Y proseguía: «No hay agravio que pueda repararse adecuadamente cuando el pueblo se toma la justicia por su mano». La «justicia» oclocrática no es tal; no solo por los resultados que suele obtener, sino también por los métodos que emplea para alcanzarlos.
Los legalistas suelen decir que «la justicia es el proceso, no el resultado». El proceso de la «justicia» oclocrática, alimentada por la indignación moral y las reacciones virales en cadena, es un proceso caprichoso, arbitrario e incierto. No es de extrañar, pues, que Sócrates, en La República, describiera la oclocracia como un régimen político que lleva de la democracia a la tiranía.
[...] ¿Qué es lo mejor de la gente? ¿Qué debería sacar de la gente una tecnología diseñada con sentido cívico? ¿Qué es lo que el sistema debería provocar, en lugar de toda esta indignación? Según Nussbaum, «el espíritu al que deberíamos aspirar tiene muchos nombres: es la philophrosuné griega, la humanitas romana, la agápé bíblica, el ubuntu africano: una disposición paciente y tolerante para ver y buscar lo bueno en lugar de insistir obsesivamente en lo malo».
El problema, claro está, es que esa «disposición paciente y tolerante para ver y buscar lo bueno» no es algo que le entre a uno por los ojos y, por tanto, no vende anuncios.
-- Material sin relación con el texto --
(** * S3-backed authentication state (src/Utils/use-s3-auth-state.ts)

    A shallow embedding of [useS3AuthState]: the three store operations
    [writeData], [readData], [removeData], the file-name sanitiser
    [fixFileName], the signal key store [keys.get] / [keys.set] and
    [saveCreds], over an abstract S3 client.

    Definitions:
    - [Text]       JSON text, as [JSON.stringify] writes it and
                   [JSON.parse] reads it (integers, strings in UTF-8);
    - [JS]         JavaScript values, truthiness, the Buffer codec;
    - [Async]      promises: a state-and-rejection monad;
    - [S3]         the client interface, a bucket store in memory that
                   records the commands it receives, an unreachable service;
    - [AuthState]  the program;
    - [Spec]       the vocabulary of the properties.

    Proofs:
    - [TextFacts]  printed text parses back; the parser's fuel suffices;
    - [JSFacts]    the codec on the values it carries;
    - [Facts]      the store operations by the command they send;
    - the properties C1 to C10;
    - [KeyFacts], [GetFacts], [SetFacts] and the further properties X1 to
      X21: sanitising, how the store operations compose, [keys.get],
      [keys.set], initialisation.  *)

From Stdlib Require Import ZArith NArith Ascii String List Decimal DecimalN DecimalFacts Lia.
From stdpp Require Import gmap strings list.
Import ListNotations.

Local Open Scope list_scope.

(* ===================================================================== *)
(** ** JSON text *)
(* ===================================================================== *)

Module Text.

(** The syntax tree of a JSON text.  A number is an integer that
    JavaScript holds exactly: any other number is a floating-point value,
    outside the fragment modelled here.  An object keeps its members in
    textual order, duplicates included. *)
#[local] Unset Elimination Schemes.
Inductive json : Type :=
| JNull
| JBool (b : bool)
| JNum (n : Z)
| JStr (s : string)
| JArr (elems : list json)
| JObj (members : list (string * json)).
#[local] Set Elimination Schemes.

(** Characters with a syntactic role. *)
Definition dquote : ascii := "034"%char.
Definition backslash : ascii := "092"%char.
Definition chr (s : string) : ascii :=
  match s with String c _ => c | EmptyString => "000"%char end.

Abbreviation text := (list ascii).

Definition lit (s : string) : text := list_ascii_of_string s.

(** *** Printing: [JSON.stringify] without indentation *)

Definition hex_digit (n : N) : ascii :=
  ascii_of_N (if (n <? 10)%N then 48 + n else 87 + n)%N.

(** QuoteJSONString, one byte of the text in UTF-8: the characters of
    more than one byte are written as they are. *)
Definition quote_char (c : ascii) : text :=
  if Ascii.eqb c dquote then [backslash; dquote]
  else if Ascii.eqb c backslash then [backslash; backslash]
  else if Ascii.eqb c "008"%char then [backslash; chr "b"]
  else if Ascii.eqb c "012"%char then [backslash; chr "f"]
  else if Ascii.eqb c "010"%char then [backslash; chr "n"]
  else if Ascii.eqb c "013"%char then [backslash; chr "r"]
  else if Ascii.eqb c "009"%char then [backslash; chr "t"]
  else if (N_of_ascii c <? 32)%N then
    [backslash; chr "u"; chr "0"; chr "0";
     hex_digit (N_of_ascii c / 16); hex_digit (N_of_ascii c mod 16)]
  else [c].

Fixpoint quote_body (s : string) : text :=
  match s with
  | EmptyString => []
  | String c s' => quote_char c ++ quote_body s'
  end.

Definition quote (s : string) : text := dquote :: quote_body s ++ [dquote].

Definition digit_char (d : N) : ascii := ascii_of_N (48 + d).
Como sí los vende, por cierto, «insistir obsesivamente en lo malo». En la coyuntura actual, las dinámicas de la economía de la atención están estructuralmente diseñadas para minar las iniciativas más nobles y virtuosas del ser humano. Conviene insistir en que la ira y la indignación no son malas en sí mismas: son reacciones comprensibles ante la injusticia e incluso pueden proporcionar cierta clase de felicidad. El caso es que la economía de la atención posee multitud de incentivos para provocar la ira, pero ninguno que fomente la «transición», con lo que la indignación ha degenerado en una oclocracia que abarca el conjunto de la sociedad, por no decir el mundo entero.
Al poner en peligro la «luz diurna« de nuestra atención, la economía de la atención digital constituye un ataque directo a los cimientos de la democracia y la justicia y socava facultades fundamentales para la autodeterminación del ser humano, tanto a escala individual como colectiva. En la medida que estas facultades fundamentales se cuentan entre los faros guía que nos hacen humanos, cabe afirmar en el sentido más estricto que la distracción epistémica deshumaniza.